• Dataset records:
(** The outside of the process, with a clock that advances by one microsecond at each reading
    and each request, and a count of the requests sent upstream. *)
Record outside := { clock : Z; posts : nat }.

Definition w0 : outside := {| clock := 1000; posts := 0 |}.

Definition tick (w : outside) : aware * outside :=
  ({| instant := clock w; utcoffset := 3600 * 1000000 |},
   {| clock := clock w + 1; posts := posts w |}).

Definition sent (w : outside) : outside :=
  {| clock := clock w + 1; posts := S (posts w) |}.

(** The portal does not answer: every request raises. *)
Definition unreachable (url : string) (payload : json) (w : outside)
    : option response * outside :=
  (None, sent w).

(** The portal answers every request with an object without fields. *)
Definition blank (url : string) (payload : json) (w : outside)
    : option response * outside :=
  (Some {| status_ok := true; body := Some (JObj []) |}, sent w).

(** The portal resolves every date to the same week, whose blob holds one
    class. *)
Definition one_class : string :=
  "events: [{'start': new Date(2025, 8, 18, 18, 10), " +:+
  "'end': new Date(2025, 8, 18, 19, 50), " +:+
  "'title': 'ALGAV Sala B-204', 'body': 'T'}]".

Definition same_week (url : string) (payload : json) (w : outside)
    : option response * outside :=
  (Some {| status_ok := true;
           body := Some (JObj [("d", JStr (if String.eqb url
                     "https://portal.isep.ipp.pt/intranet/ver_horario/ver_horario.aspx/getCodeWeekByData"
                   then "2025-38" else one_class))]) |},
   sent w).

(** An emitter that writes one byte per event between two marks. *)
Definition marks (cal : ical_calendar) : result bytes :=
  Ok (Byte.x42 :: ((fun _ => Byte.x45) <$> cal_events cal) ++ [Byte.x2e]).

Definition deployment (portal : string -> json -> outside -> option response * outside)
    (emitter : ical_calendar -> result bytes) : Env :=
  {| WEEKS_BEFORE := 0;
     WEEKS_AFTER := 6;
     REFRESH_MIN := 15;
     BASE_URL := "https://portal.isep.ipp.pt";
     CODE_USER := "1230000";
     CODE_USER_CODE := "abc";
     ENTIDADE := "aluno";
     soup_get_text := fun html => Ok html;
     World := outside;
     now := tick;
     post := portal;
     strftime := fun _ => "Thu Sep 25 2025";
     localize := fun dt => Ok {| instant := 0; utcoffset := 3600 * 1000000 |};
     py_hash := fun _ => 7;
     to_ical := emitter |}.

Definition offline : Env := deployment unreachable marks.
Definition empty_answers : Env := deployment blank marks.
Definition online : Env := deployment same_week marks.
Definition broken_emitter : Env :=
  deployment same_week (fun _ => Raise EncodingError).

(** A populated slot that expires at instant 5000. *)
Definition populated : cache :=
  {| _cache_ics := Some [Byte.x42; Byte.x2e];
     _cache_expires := At {| instant := 5000; utcoffset := 3600 * 1000000 |} |}.

End Upstream.

(** ** Sample records *)

Module Records.

Definition at_time (h mi : Z) : datetime :=
  {| year := 2025; month := 9; day := 18; hour := h; minute := mi |}.

Definition class (start end_ : datetime) (summary : string) : event :=
  {| ev_start := start; ev_end := end_; ev_summary := summary;
     ev_location := EmptyString; ev_description := EmptyString |}.

Definition ten_B : event := class (at_time 10 0) (at_time 11 0) "B".
Definition ten_A : event := class (at_time 10 0) (at_time 11 0) "A".
Definition nine_Z : event := class (at_time 9 0) (at_time 10 0) "Z".

(** Two classes with the same start and title that end at different times. *)
Definition short_A : event := class (at_time 10 0) (at_time 11 0) "A".
Definition long_A : event := class (at_time 10 0) (at_time 12 0) "A".

End Records.

(** ** Further reference definitions *)

Module Text.

(** A text occurs inside another. *)
Definition substring (t s : string) : Prop :=
  exists pre post, s = pre +:+ t +:+ post.

(** A character occurs in a text. *)
Fixpoint occurs (c : ascii) (s : string) : bool :=
  match s with
  | EmptyString => false
  | String a s' => Ascii.eqb c a || occurs c s'
  end.

(** A word: at least one character, none of them white space. *)
Fixpoint spaceless (s : string) : bool :=
  match s with
  | EmptyString => true
  | String c s' => negb (Chr.space c) && spaceless s'
  end.

Definition word (s : string) : Prop :=
  s <> EmptyString /\ spaceless s = true.

End Text.


(** ** Requests in sequence, and a count of the upstream requests *)

Module Driver.
Import Main.

Section Sequential.
Context `{Env}.

(** [n] requests to [/calendar.ics], each handled to its end before the
    next arrives: their answers, and the slot and the outside they leave. *)
Fixpoint serve (n : nat) (st : cache) (w : World)
    : list (result http_response) * cache * World :=
  match n with
  | O => ([], st, w)
  | S n' =>
      let '(r, st', w') := calendar st w in
      let '(rs, st'', w'') := serve n' st' w' in
      (r :: rs, st'', w'')
  end.

(** The outside after [n] readings of the clock. *)
Fixpoint after_readings (n : nat) (w : World) : World :=
  match n with
  | O => w
  | S n' => after_readings n' (now w).2
  end.

(** [n] cycles one after the other, up to the bytes: what each returns,
    and the outside they leave. *)
Fixpoint cycles (n : nat) (w : World) : list (result bytes) * World :=
  match n with
  | O => ([], w)
  | S n' =>
      let '(r, w1) := gather w in
      let '(rs, w2) := cycles n' w1 in
      (r :: rs, w2)
  end.

(** Where a request stands when its cycle has returned. *)
Definition after_gather (r : result bytes) : thread :=
  match r with
  | Ok ics => AtSetIcs ics
  | Raise e => Failed e
  end.

End Sequential.

(** A deployment whose outside also counts the calls of [session.post]. *)
Definition counted (E : Env) : Env :=
  {| WEEKS_BEFORE := @WEEKS_BEFORE E;
     WEEKS_AFTER := @WEEKS_AFTER E;
     REFRESH_MIN := @REFRESH_MIN E;
     BASE_URL := @BASE_URL E;
     CODE_USER := @CODE_USER E;
     CODE_USER_CODE := @CODE_USER_CODE E;
     ENTIDADE := @ENTIDADE E;
     soup_get_text := @soup_get_text E;
     World := (@World E * nat)%type;
     now := fun wn => let '(t, w') := @now E wn.1 in (t, (w', wn.2));
     post := fun url payload wn =>
               let '(r, w') := @post E url payload wn.1 in (r, (w', S wn.2));
     strftime := @strftime E;
     localize := @localize E;
     py_hash := @py_hash E;
     to_ical := @to_ical E |}.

• Requirement: All lines from the one containing "WEEKS_BEFORE := @WEEKS_BEFORE E;" through the final line of the records above are to be set down exactly, and no other line is to appear.

• Solution to this task:
  {| WEEKS_BEFORE := @WEEKS_BEFORE E;
     WEEKS_AFTER := @WEEKS_AFTER E;
     REFRESH_MIN := @REFRESH_MIN E;
     BASE_URL := @BASE_URL E;
     CODE_USER := @CODE_USER E;
     CODE_USER_CODE := @CODE_USER_CODE E;
     ENTIDADE := @ENTIDADE E;
     soup_get_text := @soup_get_text E;
     World := (@World E * nat)%type;
     now := fun wn => let '(t, w') := @now E wn.1 in (t, (w', wn.2));
     post := fun url payload wn =>
               let '(r, w') := @post E url payload wn.1 in (r, (w', S wn.2));
     strftime := @strftime E;
     localize := @localize E;
     py_hash := @py_hash E;
     to_ical := @to_ical E |}.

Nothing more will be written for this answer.